Aim of the task: Which lines of the records below contain the word "gets"? Copy each of them out.

Dataset entries:
──────────
(** * SFS: the vnode layer of the simple file system (kern/fs/sfs/sfs_vnode.c)

    A shallow embedding of the block map, the byte-range I/O engine, the
    directory routines and the vnode operations of sfs_vnode.c, together
    with the properties of the design document that are stated about them.

    Conventions.
    - A C function returning [int result] with out-parameters becomes a
      computation returning [res A]: [Ok a] for result 0 with the
      out-parameters [a], [Err e] for a non-zero errno.
    - [panic] and a failed [assert] end the computation with [Panic p].
    - Values of type [u_int32_t] are integers reduced modulo 2^32 where the
      source assigns them, and values of type [off_t] are reduced to the
      signed 32-bit range where the source assigns or casts them ([u32] and
      [s32] below).
    - Pointers to vnodes are addresses into the kernel heap [kheap]; the
      vnode table holds addresses, as the C array holds pointers.  An
      out-parameter that a function may leave unset on a return of 0 is an
      [option]; the callers hand in the address of an uninitialized local,
      so reading a field through a pointer left unset is undefined, and the
      computation stops there with [P_bad_pointer].
    - Every operation runs to completion on its own: the locks it takes and
      the [lock_do_i_hold] assertions are not represented.  What is proved
      of an operation that gives up a reference while it holds the lock of
      that vnode is proved for vnodes that have another reference, where
      sfs_reclaim is not entered. *)

From Stdlib Require Import ZArith List Bool Lia Ascii String.
From stdpp Require Import base list.
Import ListNotations.
Local Open Scope Z_scope.

(** ** Constants and on-disk layout

    kern/include/kern/sfs.h is not part of the source tree at hand, so the
    constants it defines and the byte layout of the three on-disk structures
    are parameters of the development. *)

(** The sfi_type field and the [int] type arguments: the three values that
    sfs.h names, and any other value that the 16 bits on disk can hold. *)
Inductive sfs_type :=
| SFS_TYPE_INVAL
| SFS_TYPE_FILE
| SFS_TYPE_DIR
| SFS_TYPE_other (code : Z).

Record sfs_inode := mk_inode {
  sfi_size : Z;
  sfi_type : sfs_type;
  sfi_linkcount : Z;
  sfi_direct : list Z;
  sfi_indirect : Z
}.

Record sfs_dir := mk_dir {
  sfd_ino : Z;
  sfd_name : string          (* the characters before the terminating NUL *)
}.

Class sfs_layout := {
  SFS_BLOCKSIZE : Z;
  SFS_NDIRECT : Z;
  SFS_DBPERIDB : Z;
  SFS_NAMELEN : Z;
  SFS_ROOT_LOCATION : Z;
  (* unsigned range of the sfi_linkcount field *)
  LINKCOUNT_MOD : Z;
  (* struct sfs_inode <-> one block *)
  enc_inode : sfs_inode -> list Z;
  dec_inode : list Z -> sfs_inode;
  (* u_int32_t[SFS_DBPERIDB] <-> one block *)
  enc_ptrs : list Z -> list Z;
  dec_ptrs : list Z -> list Z;
  (* struct sfs_dir <-> sizeof(struct sfs_dir) bytes *)
  enc_dirent : sfs_dir -> list Z;
  dec_dirent : list Z -> sfs_dir
}.

(** Modelled from the spec: a zero inode number marks an empty, reusable
    directory slot (SFS_NOINO of the absent sfs.h). *)
Definition SFS_NOINO : Z := 0.

Definition u32 (x : Z) : Z := x mod 2 ^ 32.

(** Modelled from the spec: [off_t] (types.h is not in the source tree) is
    the signed 32-bit integer of the 32-bit MIPS kernel; a conversion to
    it keeps the low 32 bits. *)
Definition s32 (x : Z) : Z := (x + 2 ^ 31) mod 2 ^ 32 - 2 ^ 31.

Inductive errno :=
  ENOMEM | EINVAL | ENOENT | EEXIST | ENAMETOOLONG | ENOTDIR | EISDIR
| EUNIMP | EBUSY | EIO | ENOSPC | EFAULT.

Inductive res (A : Type) := Ok (a : A) | Err (e : errno).
Arguments Ok {A} a.
Arguments Err {A} e.

Inductive panic_msg :=
| P_balloc_invalid_block          (* "sfs: balloc: invalid block" *)
| P_bused_out_of_range            (* "sfs_bused called on out of range block" *)
| P_data_block_marked_free        (* "Data block ... marked free" *)
| P_readdir_short_entry           (* "readdir: Short entry" *)
| P_writedir_short_write          (* "writedir: Short write" *)
| P_dir_invalid_size              (* "directory: Invalid size" *)
| P_link_count_zero               (* "Link count of file found in dir is 0" *)
| P_reclaim_not_in_pool           (* "reclaim vnode not in vnode pool" *)
| P_rename_cannot_recover         (* "rename: Cannot recover" *)
| P_inode_in_unallocated_block    (* "Found/Tried to load inode in unallocated block" *)
| P_loadvnode_invalid_type        (* "loadvnode: Invalid inode type" *)
| P_assert                        (* a failed assert() *)
| P_bitmap                        (* a failed assert() inside the bitmap code *)
| P_bad_pointer.                  (* use of a NULL, freed or unset pointer, or
                                     of storage outside the object pointed to *)

(** ** The machine state *)

Record sfs_vnode := mk_vnode {
  sv_ino : Z;
  sv_i : sfs_inode;
  sv_dirty : bool;
  vn_refcount : Z               (* sv_v.vn_refcount *)
}.

Definition vptr := nat.

Inductive uio_rw_t := UIO_READ | UIO_WRITE.

(** What the environment is asked for: memory, a block transfer, a copy
    to or from the region a uio describes. *)
Inductive env_event :=
| EvKmalloc
| EvRead (block : Z)
| EvWrite (block : Z)
| EvCopy.

Record world := mk_world {
  (* struct sfs_fs *)
  sfs_vnodes : list vptr;
  sfs_freemap : list bool;
  sfs_freemapdirty : bool;
  sp_nblocks : Z;
  (* kernel heap holding the struct sfs_vnode objects *)
  kheap : list (option sfs_vnode);
  (* the block device *)
  disk : list (list Z);
  (* the environment: the n-th request fails when [env_fault n ev] *)
  env_clock : nat;
  env_fault : nat -> env_event -> bool
}.

Inductive out (A : Type) := Ret (a : A) (w : world) | Panic (p : panic_msg).
Arguments Ret {A} a w.
Arguments Panic {A} p.

Definition M (A : Type) := world -> out A.

Definition ret {A} (a : A) : M A := fun w => Ret a w.
Definition bind {A B} (m : M A) (k : A -> M B) : M B :=
  fun w => match m w with
           | Ret a w' => k a w'
           | Panic p => Panic p
           end.
Definition panic {A} (p : panic_msg) : M A := fun _ => Panic p.
Definition gets {A} (f : world -> A) : M A := fun w => Ret (f w) w.
Definition modify (f : world -> world) : M unit := fun w => Ret tt (f w).
Definition assert (b : bool) : M unit := if b then ret tt else panic P_assert.

Declare Scope sfs_scope.
Delimit Scope sfs_scope with sfs.
Notation "x <- c1 ;; c2" := (bind c1 (fun x => c2))
  (at level 100, c1 at next level, right associativity) : sfs_scope.
Notation "c1 ;; c2" := (bind c1 (fun _ => c2))
  (at level 100, right associativity) : sfs_scope.
(** [x <-? c ;; k] is the C idiom
    [result = c(..., &x); if (result) { return result; }] *)
Notation "x <-? c1 ;; c2" :=
  (bind c1 (fun r => match r with Ok x => c2 | Err e => ret (Err e) end))
  (at level 100, c1 at next level, right associativity) : sfs_scope.
Local Open Scope sfs_scope.

(** Field updates of the state. *)
Definition set_vnodes (l : list vptr) (w : world) : world :=
  mk_world l (sfs_freemap w) (sfs_freemapdirty w) (sp_nblocks w)
           (kheap w) (disk w) (env_clock w) (env_fault w).
Definition set_freemap (m : list bool) (w : world) : world :=
  mk_world (sfs_vnodes w) m (sfs_freemapdirty w) (sp_nblocks w)
           (kheap w) (disk w) (env_clock w) (env_fault w).
Definition set_freemapdirty (d : bool) (w : world) : world :=
  mk_world (sfs_vnodes w) (sfs_freemap w) d (sp_nblocks w)
           (kheap w) (disk w) (env_clock w) (env_fault w).
Definition set_kheap (h : list (option sfs_vnode)) (w : world) : world :=
  mk_world (sfs_vnodes w) (sfs_freemap w) (sfs_freemapdirty w) (sp_nblocks w)
           h (disk w) (env_clock w) (env_fault w).
Definition set_disk (d : list (list Z)) (w : world) : world :=
  mk_world (sfs_vnodes w) (sfs_freemap w) (sfs_freemapdirty w) (sp_nblocks w)
           (kheap w) d (env_clock w) (env_fault w).
Definition tick (w : world) : world :=
  mk_world (sfs_vnodes w) (sfs_freemap w) (sfs_freemapdirty w) (sp_nblocks w)
           (kheap w) (disk w) (S (env_clock w)) (env_fault w).

(** One request to the environment: [true] when it fails. *)
Definition env_request (ev : env_event) : M bool :=
  fun w => Ret (env_fault w (env_clock w) ev) (tick w).

(** *** Vnode objects in the kernel heap *)

Definition deref (sv : vptr) : M sfs_vnode :=
  fun w => match kheap w !! sv with
           | Some (Some v) => Ret v w
           | _ => Panic P_bad_pointer
           end.

Definition store (sv : vptr) (v : sfs_vnode) : M unit :=
  fun w => match kheap w !! sv with
           | Some (Some _) => Ret tt (set_kheap (<[sv := Some v]> (kheap w)) w)
           | _ => Panic P_bad_pointer
           end.

Definition update (sv : vptr) (f : sfs_vnode -> sfs_vnode) : M unit :=
  v <- deref sv ;; store sv (f v).

Definition set_inode (i : sfs_inode) (v : sfs_vnode) : sfs_vnode :=
  mk_vnode (sv_ino v) i (sv_dirty v) (vn_refcount v).
Definition set_dirty (d : bool) (v : sfs_vnode) : sfs_vnode :=
  mk_vnode (sv_ino v) (sv_i v) d (vn_refcount v).
Definition set_refcount (n : Z) (v : sfs_vnode) : sfs_vnode :=
  mk_vnode (sv_ino v) (sv_i v) (sv_dirty v) n.

Definition set_size (n : Z) (i : sfs_inode) : sfs_inode :=
  mk_inode n (sfi_type i) (sfi_linkcount i) (sfi_direct i) (sfi_indirect i).
Definition set_type (t : sfs_type) (i : sfs_inode) : sfs_inode :=
  mk_inode (sfi_size i) t (sfi_linkcount i) (sfi_direct i) (sfi_indirect i).
Definition set_linkcount (n : Z) (i : sfs_inode) : sfs_inode :=
  mk_inode (sfi_size i) (sfi_type i) n (sfi_direct i) (sfi_indirect i).
Definition set_direct (l : list Z) (i : sfs_inode) : sfs_inode :=
  mk_inode (sfi_size i) (sfi_type i) (sfi_linkcount i) l (sfi_indirect i).
Definition set_indirect (b : Z) (i : sfs_inode) : sfs_inode :=
  mk_inode (sfi_size i) (sfi_type i) (sfi_linkcount i) (sfi_direct i) b.

(** [sv->sv_i.f = ...; sv->sv_dirty = 1] and friends. *)
Definition update_inode (sv : vptr) (f : sfs_inode -> sfs_inode) : M unit :=
  update sv (fun v => set_inode (f (sv_i v)) v).
Definition mark_dirty (sv : vptr) : M unit := update sv (set_dirty true).

(** ** Collaborators outside sfs_vnode.c *)

(** Modelled from the spec: kmalloc is not in the source tree; memory is a
    resource of the environment and a request for it can be refused.
    [true] stands for a NULL result. *)
Definition kmalloc : M bool := env_request EvKmalloc.

(** Modelled from the spec: the free-block bitmap (lib/bitmap.c is not in
    the source tree), "one bit per disk block marking free/used";
    allocation takes the lowest clear bit and fails with "no space" when
    there is none. *)
Fixpoint first_clear (m : list bool) : option nat :=
  match m with
  | [] => None
  | b :: m' => if b then S <$> first_clear m' else Some 0%nat
  end.

Definition bitmap_alloc : M (res Z) :=
  m <- gets sfs_freemap ;;
  match first_clear m with
  | None => ret (Err ENOSPC)
  | Some i => modify (set_freemap (<[i := true]> m)) ;; ret (Ok (Z.of_nat i))
  end.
──────────
Answer to this problem:
Definition gets {A} (f : world -> A) : M A := fun w => Ret (f w) w.
  m <- gets sfs_freemap ;;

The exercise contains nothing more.